Data Analysis for Trials with Interim Stages

Gernot Wassmer

RPACT

January 14, 2026

Estimation and p-Values in Group Sequential Designs

  • p-values:
    • stagewise \(p\)-values
    • Cumulative \(p\)-values
    • Final analysis adjusted (“exact”) \(p\)-values
    • Repeated \(p\,\)-values
  • Estimation:
    • Unadjusted CIs
    • Final analysis adjusted (“exact”) CIs based on stagewise ordering
    • Repeated Confidence Intervals (RCIs)
    • Point estimates

Exact p-values: Ordering of sample space

  • In a fixed-sample design, a \(p\)-value is defined as

    \[p = P_{H_0}(Z \geq z)\;.\]

  • In a group sequential design, define overall \(p\)-value at the end of the trial through

    \[p_\text{final} = P_{H_0}\big((Z^*_{\cal K}, {\cal K}) \succeq (z^*_k,k)\big)\;.\]

Needs ordering of the sample space

Focus on methods based on stagewise ordering of group-sequential sample space:

  • Good theoretical properties
  • Available in software (rpact, EaSt, etc.)

Example four-stage design, two-sided test


This \(p\)-value can only be calculated once, at the end of the trial

Overall repeated p-values

  • The overall repeated \(p\,\)-value is the smallest significance level for which \(H_0\) can be rejected at stage \(k\) with the given data.
  • Repeated \(p\,\)-values can be calculated at any stage of the trial.
  • Repeated \(p\,\)-values exactly correspond to the test decision.
  • Under \(H_0\), distribution of repeated \(p\,\)-value stochastically larger than uniform.
  • Repeated \(p\,\)-values are conservative.

Confidence intervals and estimates

Confidence intervals:

  • Repeated confidence intervals: sequence of intervals \(I_k\) for which

\[ P_\delta(\delta \in I_k \text{ for all } k = 1,\ldots,K) \geq 1 - \alpha \]
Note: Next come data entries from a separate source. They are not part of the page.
(* ===== verification/SdClaims.v ===== *)
(** * Security descriptors: properties

    What the functions of [src/sdk/lib/rtl/sd.c] do to descriptors as values, on a sample
    memory, and where the checks of a self-relative descriptor and the conversion disagree. *)

From Stdlib Require Import ZArith Lia Bool.
From stdpp Require Import base option list numbers gmap.
From S2P Require Import Prelude Memory Sid SidProps Acl AclProps AclClaims Sd SdProps SdAbsolute.
Open Scope Z_scope.

(** ** Back and forth *)

Lemma absolute_relative v : flag (control v) SE_SELF_RELATIVE = false -> absolute (relative v) = v.
Proof.
  intros Hf. destruct v as [b c o g s d]. unfold absolute, relative, with_control. simpl in *.
  f_equal. change SE_SELF_RELATIVE with (2 ^ 15) in *. rewrite flag_bit in Hf by lia.
  apply Z.bits_inj'. intros i Hi.
  rewrite Z.land_spec, Z.lor_spec, Z.lnot_spec, Z.pow2_bits_eqb by lia.
  destruct (Z.eqb_spec 15 i) as [<-|]; [by rewrite Hf|by rewrite orb_false_r, andb_true_r].
Qed.

(** C10: [RtlMakeSelfRelativeSD] into a large enough buffer apart from the descriptor writes the
    self-relative form of the same descriptor and nothing else; [RtlSelfRelativeToAbsoluteSD]
    of the result into buffers of the sizes it asks for gives the absolute descriptor back. *)
Theorem self_relative_roundtrip m p v w q n old :
  sd_in m p v w -> aligned v -> flag (control v) SE_SELF_RELATIVE = false ->
  has m q old -> len old = sd_size v -> sd_size v <= n ->
  Forall (apart q (sd_size v)) (regions p v w) -> 0 < q -> q + sd_size v <= 2 ^ 31 ->
  exists m', RtlMakeSelfRelativeSD m p q n = Some (STATUS_SUCCESS, m', n) /\
    sd_in m' q (relative v) (relative_words v) /\ same_except m m' q (sd_size v) /\
    forall d sizes, good_buffers m' q (relative v) (relative_words v) d -> enough v sizes ->
      exists m'' w'',
        RtlSelfRelativeToAbsoluteSD m' q (bsd d) (bdacl d) (bsacl d) (bowner d) (bgroup d) sizes
          = Some (STATUS_SUCCESS, m'', sizes) /\
        sd_in m'' (bsd d) v w''.
Proof.
  intros Hsd Hal Hf Hold Hlen Hn Hap Hq Hmax.
  destruct (make_relative_run m p v w q n old) as (m' & E & G & S); try done.
  pose proof (relative_sd_in _ _ _ _ _ _ Hsd Hq Hmax G) as Hrel.
  exists m'. split_and!; [done..|]. intros d sizes Hb He.
  destruct (to_absolute_run m' q (relative v) (relative_words v) d sizes) as (m'' & E' & H' & _);
    try done; [apply relative_flags|].
  rewrite absolute_relative in H' by done. by eauto.
Qed.

(** [RtlLengthSecurityDescriptor] is the size of the self-relative form, and
    [RtlMakeSelfRelativeSD] into a smaller buffer reports it and changes nothing. *)
Theorem sd_length_required m p v w q n :
  sd_in m p v w -> aligned v ->
  RtlLengthSecurityDescriptor m p = Some (sd_size v) /\
  len (relative_bytes v) = sd_size v /\
  (n < sd_size v -> RtlMakeSelfRelativeSD m p q n = Some (STATUS_BUFFER_TOO_SMALL, m, sd_size v)).
Proof.
  intros Hsd Hal. split_and!; [by eapply RtlLengthSecurityDescriptor_run|apply length_relative_bytes|].
  intros Hn. pose proof (sd_size_range Hsd) as Hsz. unfold RtlMakeSelfRelativeSD.
  rewrite (query_run Hsd Hal). cbn [mbind option_bind]. unfold sizeof_SECURITY_DESCRIPTOR.
  replace (u32 _) with (sd_size v) by (rewrite u32_small; unfold sd_size in *; lia).
  by destruct (Z.ltb_spec n (sd_size v)); [|lia].
Qed.

(** [RtlSelfRelativeToAbsoluteSD2] turns a self-relative descriptor whose components lie
    behind the structure into the absolute form in place: only the structure changes. *)
Theorem absolute_in_place m p v w b :
  sd_in m p v w -> aligned v -> flag (control v) SE_SELF_RELATIVE = true -> b <> 0 ->
  Forall (apart p 20) (drop 1 (regions p v w)) ->
  exists m' w', RtlSelfRelativeToAbsoluteSD2 m p b = Some (STATUS_SUCCESS, m') /\
    sd_in m' p (absolute v) w' /\ same_except m m' p 20.
Proof. apply in_place_run. Qed.

(** ** What the check of a self-relative descriptor guarantees *)

Lemma validate_inside o L k n :
  RtlpValidateSDOffsetAndSize o L k = (true, n) -> L < 2 ^ 32 ->
  20 <= o < L /\ n = L - o /\ ROUND_DOWN o 4 = o.
Proof.
  unfold RtlpValidateSDOffsetAndSize, sizeof_SECURITY_DESCRIPTOR. intros H HL. revert H.
  destruct (Z.ltb_spec o 20); [done|]. destruct (Z.leb_spec L o); [done|].
  rewrite (u32_small (L - o)) by lia.
  destruct (L - o <? k); [done|]. destruct (Z.eqb_spec (ROUND_DOWN o 4) o); [|done].
  simpl. intros [= <-]. split_and!; [lia|lia|done|done].
Qed.

(** A component at the offset [o] of the [L] bytes at [p]: aligned, behind the structure, and
    of a size that fits. *)
Definition inside (p L o : Z) (sz : Z -> option Z) : Prop :=
  20 <= o /\ ROUND_DOWN o 4 = o /\ exists n, sz (u32 (o + p)) = Some n /\ o + n <= L.

Lemma ValidRelativeSid_inside m p o L req :
  ValidRelativeSid m p o L req = Some true -> L < 2 ^ 32 ->
  o = 0 /\ req = false \/ RtlValidSid m (u32 (o + p)) = true /\ inside p L o (RtlLengthSid m).
Proof.
  unfold ValidRelativeSid. intros H HL. revert H.
  destruct (Z.eqb_spec o 0) as [->|Ho]; cbn [negb]; [destruct req; [done|by left]|].
  destruct (RtlpValidateSDOffsetAndSize o L sizeof_SID) as [[] n] eqn:E; [|done]. cbn [negb].
  destruct (validate_inside _ _ _ _ E HL) as (H1 & -> & H2).
  destruct (RtlValidSid m (u32 (o + p))); [|done]. cbn [negb].
  destruct (RtlLengthSid m (u32 (o + p))) as [n|] eqn:En; [|done]. cbn [mbind option_bind].
  destruct (Z.ltb_spec (L - o) n); [done|]. intros _. right. split; [done|].
  split_and!; [lia|done|]. exists n. split; [done|lia].
Qed.

Lemma ValidRelativeAcl_inside m p k L present :
  ValidRelativeAcl m p k L present = Some true -> L < 2 ^ 32 ->
  present = false \/
  exists o, ld32 m (p + k) = Some o /\ RtlValidAcl m (u32 (o + p)) = true /\ inside p L o (AclSize m).
Proof.
  unfold ValidRelativeAcl. intros H HL. revert H. destruct present; [|by left].
  destruct (ld32 m (p + k)) as [o|]; [|done]. cbn [mbind option_bind].
  destruct (RtlpValidateSDOffsetAndSize o L sizeof_ACL) as [[] n] eqn:E; [|done]. cbn [negb].
  destruct (validate_inside _ _ _ _ E HL) as (H1 & -> & H2).
  destruct (RtlValidAcl m (u32 (o + p))) eqn:Ev; [|done]. cbn [negb].
  destruct (AclSize m (u32 (o + p))) as [n|] eqn:En; [|done]. cbn [mbind option_bind].
  destruct (Z.ltb_spec (L - o) n); [done|]. intros _. right. exists o. split_and!; [done..|].
  split_and!; [lia|done|]. exists n. split; [done|lia].
Qed.

(** C29: a descriptor that [RtlValidRelativeSecurityDescriptor] accepts is self-relative, and its
    owner, group, SACL and DACL are valid, aligned, behind the structure and inside of the
    given length; the required SIDs are there. *)
Theorem valid_relative_inside m p L req :
  L < 2 ^ 32 -> RtlValidRelativeSecurityDescriptor m p L req = Some true ->
  20 <= L /\ exists c o g, SdControl m p = Some c /\ SdOwner m p = Some o /\ SdGroup m p = Some g /\
    flag c SE_SELF_RELATIVE = true /\
    (o = 0 /\ flag req OWNER_SECURITY_INFORMATION = false \/
     RtlValidSid m (u32 (o + p)) = true /\ inside p L o (RtlLengthSid m)) /\
    (g = 0 /\ flag req GROUP_SECURITY_INFORMATION = false \/
     RtlValidSid m (u32 (g + p)) = true /\ inside p L g (RtlLengthSid m)) /\
    (flag c SE_DACL_PRESENT = false \/ exists d, SdDacl m p = Some d /\
     RtlValidAcl m (u32 (d + p)) = true /\ inside p L d (AclSize m)) /\
    (flag c SE_SACL_PRESENT = false \/ exists s, SdSacl m p = Some s /\
     RtlValidAcl m (u32 (s + p)) = true /\ inside p L s (AclSize m)).
Proof.
  intros HL. unfold RtlValidRelativeSecurityDescriptor, sizeof_SECURITY_DESCRIPTOR.
  destruct (Z.ltb_spec L 20); [done|].
  destruct (SdRevision m p) as [r|]; [|done]. cbn [mbind option_bind].
  destruct (r =? SECURITY_DESCRIPTOR_REVISION); [|done]. cbn [negb].
  destruct (SdControl m p) as [c|]; [|done]. cbn [mbind option_bind].
  destruct (flag c SE_SELF_RELATIVE) eqn:Ef; [|done]. cbn [negb].
  destruct (SdOwner m p) as [o|]; [|done]. cbn [mbind option_bind].
  destruct (ValidRelativeSid m p o L _) as [[]|] eqn:Eo; cbn [mbind option_bind negb]; [|done|done].
  destruct (SdGroup m p) as [g|]; [|done]. cbn [mbind option_bind].
  destruct (ValidRelativeSid m p g L _) as [[]|] eqn:Eg; cbn [mbind option_bind negb]; [|done|done].
  destruct (ValidRelativeAcl m p 16 L _) as [[]|] eqn:Ed; cbn [mbind option_bind negb]; [|done|done].
  intros Es. split; [done|]. exists c, o, g. split_and!; [done..| | | |].
  - by apply ValidRelativeSid_inside in Eo.
  - by apply ValidRelativeSid_inside in Eg.
  - by apply ValidRelativeAcl_inside in Ed.
  - by apply ValidRelativeAcl_inside in Es.
Qed.

(** ** What is built is accepted *)

Lemma validate_ok o L k :
  20 <= o -> (4 | o) -> 0 < k -> o + k <= L -> L < 2 ^ 32 ->
  RtlpValidateSDOffsetAndSize o L k = (true, L - o).
Proof.
  intros Ho Hd Hk HL Hmax. unfold RtlpValidateSDOffsetAndSize, sizeof_SECURITY_DESCRIPTOR.
  assert (ROUND_DOWN o 4 = o) as -> by (apply (ROUND_DOWN_multiple 2); lia || done).
  rewrite (u32_small (L - o)), Z.eqb_refl by lia. by zcases.
Qed.

Lemma RtlValidSid_good m q s : sid_at m q s -> good_sid s -> RtlValidSid m q = true.
Proof.
  intros Hs (_ & Hr & Hc). unfold RtlValidSid. destruct (q =? 0); [done|].
  pose proof (sid_parts Hs) as (R1 & _ & _). rewrite (ld8_lookup _ _ _ R1), Hr.
  cbn [mbind option_bind]. rewrite (sid_count Hs). simpl.
  by destruct (Z.ltb_spec SID_MAX_SUB_AUTHORITIES (Z.of_nat (length (SubAuthority s)))); [lia|].
Qed.

(** A SID that every check accepts: good, with at least one subauthority. *)
Definition accepted_sid (s : sid) : Prop := good_sid s /\ (1 <= length (SubAuthority s))%nat.

Definition accepted_acl (a : acl) : Prop := Forall known_ace (aces a).

Lemma ValidRelativeSid_ok m c q x L req o :
  sid_part m (Target c q (offset (sid_blob o) x)) o -> flag c SE_SELF_RELATIVE = true -> 0 < q ->
  20 <= x -> (4 | x) -> x + len (sid_blob o) <= L -> q + L < 2 ^ 32 ->
  (req = true -> o <> None) -> (forall s, o = Some s -> accepted_sid s) ->
  ValidRelativeSid m q (offset (sid_blob o) x) L req = Some true.
Proof.
  intros Hp Hf Hq Hx Hd HL Hmax Hreq Hacc. unfold ValidRelativeSid. destruct o as [s|].
  2: { simpl. destruct req; [|done]. by destruct (Hreq eq_refl). }
  unfold Target in Hp. rewrite Hf in Hp. simpl offset in *.
  destruct (Z.eqb_spec x 0); [lia|]. cbn [negb].
  destruct (Hacc s eq_refl) as [Hg Hn]. pose proof (length_sid_bytes s (proj1 Hg)) as Hlen.
  unfold len, sid_blob, from_option in HL. destruct Hp as (_ & _ & Hs). unfold sizeof_SID.
  rewrite validate_ok by (done || lia). cbn [negb]. rewrite (Z.add_comm x q).
  rewrite (RtlValidSid_good _ _ _ Hs Hg). cbn [negb]. rewrite (RtlLengthSid_at Hs).
  cbn [mbind option_bind]. by destruct (Z.ltb_spec (L - x) (Z.of_nat (length (sid_bytes s)))); [lia|].
Qed.

Lemma ValidRelativeAcl_ok m c q x k L (present : bool) o :
  acl_part m (if present then Target c q (offset (acl_blob o) x) else 0) o ->
  ld32 m (q + k) = Some (offset (acl_blob o) x) -> flag c SE_SELF_RELATIVE = true -> 0 < q ->
  20 <= x -> (4 | x) -> x + len (acl_blob o) <= L -> q + L < 2 ^ 32 ->
  (present = true -> o <> None) -> (4 | len (acl_blob o)) -> (forall a, o = Some a -> accepted_acl a) ->
  ValidRelativeAcl m q k L present = Some true.
Proof.
  intros Hp Hw Hf Hq Hx Hd HL Hmax Hpr Hal Hacc. unfold ValidRelativeAcl.
  destruct present; [|done]. destruct o as [a|]; [|by destruct (Hpr eq_refl)].
  rewrite Hw. cbn [mbind option_bind]. unfold Target in Hp. rewrite Hf in Hp. simpl offset in *.
  destruct (Z.eqb_spec x 0); [lia|]. unfold acl_part in Hp.
  unfold len, acl_blob, from_option in HL, Hal. rewrite length_acl_bytes in *.
  pose proof (acl_bounds (a := a)). unfold sizeof_ACL.
  rewrite validate_ok by (done || lia). cbn [negb]. rewrite (Z.add_comm x q).
  rewrite (RtlValidAcl_known Hp (Hacc a eq_refl)); [|destruct Hal as [j ->]; exists (2 * j); lia].
  cbn [negb]. rewrite (AclSize_at Hp). cbn [mbind option_bind].
  by destruct (Z.ltb_spec (L - x) (size a)); [lia|].
Qed.

(** The words of a self-relative form are multiples of four. *)
Lemma relative_lengths m p v w :
  sd_in m p v w -> aligned v ->
  (4 | len (acl_blob (sacl v))) /\ (4 | len (acl_blob (dacl v))) /\ (4 | len (sid_blob (owner v))) /\
  (4 | len (sid_blob (group v))).
Proof.
  intros Hsd [A1 A2]. split_and!; [done|done| |].
  - eapply sid_part_len, Hsd.
  - eapply sid_part_len, Hsd.
Qed.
  • Final analysis adjusted confidence interval, calculated by:

\[ P_{\delta^L}\big((Z^*_{\cal K}, {\cal K}) \succeq (z^*_k,k)\big) = \alpha/2 \text{ and } P_{\delta^U}\big((Z^*_{\cal K}, {\cal K}) \preceq (z^*_k,k)\big) = \alpha/2 \]


Point estimates:

  • Median unbiased estimator: Upper limit of a one-sided 50% confidence interval of the form \((-\infty; \delta_{0.5}]\).

  • Mid-point of RCI

Analysing a Trial with Interim Stages Using rpact

  • Group sequential test
  • Inverse normal combination test
  • Fisher’s combination test
  • Repeated confidence intervals, p-Values
  • Final analysis adjusted confidence intervals, p-Values
  • Conditional Rejection Probability (Müller & Schäfer)
  • Conditional power assessment
  • All this for continuous, binary, and survival endpoint

Group Sequential and Adaptive Analysis

getAnalysisResults(design, dataInput,...)

design The trial design.

dataInput The summary data used for calculating the test results. This is either an element of DataSetMeans, of DataSetRates, or of DataSetSurvival.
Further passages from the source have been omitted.